What you have to do →
Two lines mark the range in the entries below: the one holding "km_ordering : KafkaOrdering;" and the one holding "Record Globals : Type". Set down those two and all lines between them, exactly.

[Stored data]
********************

(** The registries after the registrations, those that failed included *)
Definition register_all (xs : list registration) (r : Registry) : Registry :=
  fold_left (fun r x => (perform x r).2) xs r.

End programs.
(** A workflow that gets a name of its own after another decorator registered the function: its
    workflows are stored under the property's name, and only the other one is found. *)
Lemma renamed_workflow_not_found :
  getRegisteredFunctionFullName shop_ctor (Made 3) "pay" (launched (shop (Some "payment"))) = ("Shop", "pay")
  /\ (getFunctionRegistrationByName "Shop" "pay" (launched (shop (Some "payment")))).1 = Ok None
  /\ (getFunctionRegistrationByName "Shop" "payment" (launched (shop (Some "payment")))).1
     = Ok (Some the_registration).
Proof. by vm_compute. Qed.

(** A name for the class of a constructor is refused unless it is the constructor's own. *)
Lemma class_alias_refused ctor_name t className r :
  find_ctor (target_ctor t) (classesByCtor r) = None ->
  ctor_name (target_ctor t) <> "" -> ctor_name (target_ctor t) <> className ->
  (getOrCreateClassRegistration ctor_name (Some t) (Some className) r).1
  = Throw (JsTypeError ("Attempt to register class under two names: " +:+ ctor_name (target_ctor t) +:+ " vs. " +:+ className)).
Proof.
  intros Hk H1 H2. unfold getOrCreateClassRegistration, getClassRegistration, bind. rewrite Hk. cbv zeta beta iota.
  cbn [ce_name]. by rewrite (bool_decide_false _ H1), (bool_decide_false _ H2).
Qed.

(** The class requires a role of every method.  The program is launched and shut down, registers
    one more method of the class, and is launched again. *)
Definition relaunched : Registry :=
  let r1 := launched [DefaultRequiredRole ["admin"] 0%nat] in
  let r2 := (recordDBOSShutdown r1).2 in
  let r3 := register_all shop_ctor
              [RegisterWorkflow (Some (Static_of 0)) None (named None) "refund" (App 0)] r2 in
  (launch shop_ctor r3).2.

(** The new method requires the role, and runs for a user who has none. *)
Lemma relaunched_unchecked (body : nat -> option string -> dbos_error + nat) args :
  exists m, functionToRegistration relaunched !! (App 0) = Some m
  /\ getRequiredRoles (method m relaunched) relaunched = ["admin"]
  /\ call_registered (fun _ a => inr a) body (method m relaunched) relaunched [] args None = body args None.
Proof. exists 1%nat. split; [by vm_compute|]. split; [by vm_compute|]. by vm_compute. Qed.
(* ===== verification/Kafka.v ===== *)
(** The Kafka receivers (packages/kafkajs-receive and packages/confluent-kafka-receive) and the
    batch enqueueing they use (src/src/eventreceiver.ts, [prepareEnqueuedWorkflow] of
    src/src/dbos-executor.ts).

    A consumer takes batches of messages and enqueues a workflow for each; it resolves the offsets
    of a chunk once its workflows are durable.  The broker, its commits, and the other processes
    are around it: a batch comes with what happens at each of its pauses, and the consumer may die
    at any of them.  Not modelled: connecting, subscribing and the logging. *)

From Stdlib Require Import Ascii.
From stdpp Require Import pretty.
From S2P Require Export Serialization.
From S2P Require Export Lifecycle Registry.
From S2P Require Import Registered.
From S2P Require Import QueueRunner Crontab.
From Stdlib Require Import QArith.

Open Scope Z_scope.

(** * Data *)

Inductive KafkaOrdering : Type := NoOrdering | PartitionOrdering | TopicOrdering.

(** [KafkaMessage]: its offset, and the whole message as a value *)
Record KafkaMessage : Type := KafkaMessageOf { km_offset : Z; km_value : jsval }.

(** An element of [topics]: a string, or a regular expression by its text *)
Inductive Topic : Type := TopicName (s : string) | TopicPattern (text : string).

#[export] Instance Topic_eq_dec : EqDecision Topic.
Proof. solve_decision. Defined.

(** [KafkaMethodConfig]; the group is that of [config], when there is one *)
Record KafkaMethodConfig : Type := KafkaMethodConfigOf {
  km_topics : list Topic;
  km_groupId : option string;
  km_queueName : option string;
  km_ordering : KafkaOrdering;
  km_batchSize : nat;
  km_consumerQueueName : string
}.

(** The two packages, and what differs between them here: the prefix of the workflow IDs, the
    names of the queues, and whether a backoff heartbeats *)
Record Package : Type := PackageOf {
  pk_idPrefix : string;
  pk_queueName : string;
  pk_orderedQueueName : string;
  pk_heartbeats : bool
}.

Definition kafkajs : Package :=
  PackageOf "kafkajs-" "_dbos_kafkajs_queue" "_dbos_kafkajs_ordered_queue" true.
Definition confluent : Package :=
  PackageOf "confluent-kafka-" "_dbos_confluent_kafka_queue" "_dbos_confluent_kafka_ordered_queue" false.

Definition DEFAULT_BATCH_SIZE : Z := 250.
Definition MIN_RETRY_WAIT_MS : Z := 1000.
Definition MAX_RETRY_WAIT_MS : Z := 60000.
Definition HEARTBEAT_SLICE_MS : Z := 3000.

(** [PrepareEnqueuedWorkflowOptions] *)
Record PrepareEnqueuedWorkflowOptions : Type := PrepareEnqueuedWorkflowOptionsOf {
  po_queueName : string;
  po_workflowID : string;
  po_queuePartitionKey : option string
}.

(** What the process reads when it assembles a row: its executor, version and application *)
Record Globals : Type := GlobalsOf {
  gp_executorID : string;
  gp_appVersion : string;
  gp_appID : string
}.

(** * Registering consumers *)

Module KafkaReceiver.

(** [r.toString()] *)
Definition topic_text (t : Topic) : string := match t with TopicName s | TopicPattern s => s end.

(** What the class [[^a-zA-Z0-9\\-]] leaves: letters, digits, backslashes and dashes *)
Definition is_safe (c : ascii) : bool :=
  let n := nat_of_ascii c in
  ((48 <=? n) && (n <=? 57) || (65 <=? n) && (n <=? 90) || (97 <=? n) && (n <=? 122)
   || (n =? 92) || (n =? 45))%nat.

Fixpoint keep_safe (s : string) : string :=
  match s with
  | "" => ""
  | String c s' => if is_safe c then String c (keep_safe s') else keep_safe s'
  end.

********************

Completed exercise →
  km_ordering : KafkaOrdering;
  km_batchSize : nat;
  km_consumerQueueName : string
}.

(** The two packages, and what differs between them here: the prefix of the workflow IDs, the
    names of the queues, and whether a backoff heartbeats *)
Record Package : Type := PackageOf {
  pk_idPrefix : string;
  pk_queueName : string;
  pk_orderedQueueName : string;
  pk_heartbeats : bool
}.

Definition kafkajs : Package :=
  PackageOf "kafkajs-" "_dbos_kafkajs_queue" "_dbos_kafkajs_ordered_queue" true.
Definition confluent : Package :=
  PackageOf "confluent-kafka-" "_dbos_confluent_kafka_queue" "_dbos_confluent_kafka_ordered_queue" false.

Definition DEFAULT_BATCH_SIZE : Z := 250.
Definition MIN_RETRY_WAIT_MS : Z := 1000.
Definition MAX_RETRY_WAIT_MS : Z := 60000.
Definition HEARTBEAT_SLICE_MS : Z := 3000.

(** [PrepareEnqueuedWorkflowOptions] *)
Record PrepareEnqueuedWorkflowOptions : Type := PrepareEnqueuedWorkflowOptionsOf {
  po_queueName : string;
  po_workflowID : string;
  po_queuePartitionKey : option string
}.

(** What the process reads when it assembles a row: its executor, version and application *)
Record Globals : Type := GlobalsOf {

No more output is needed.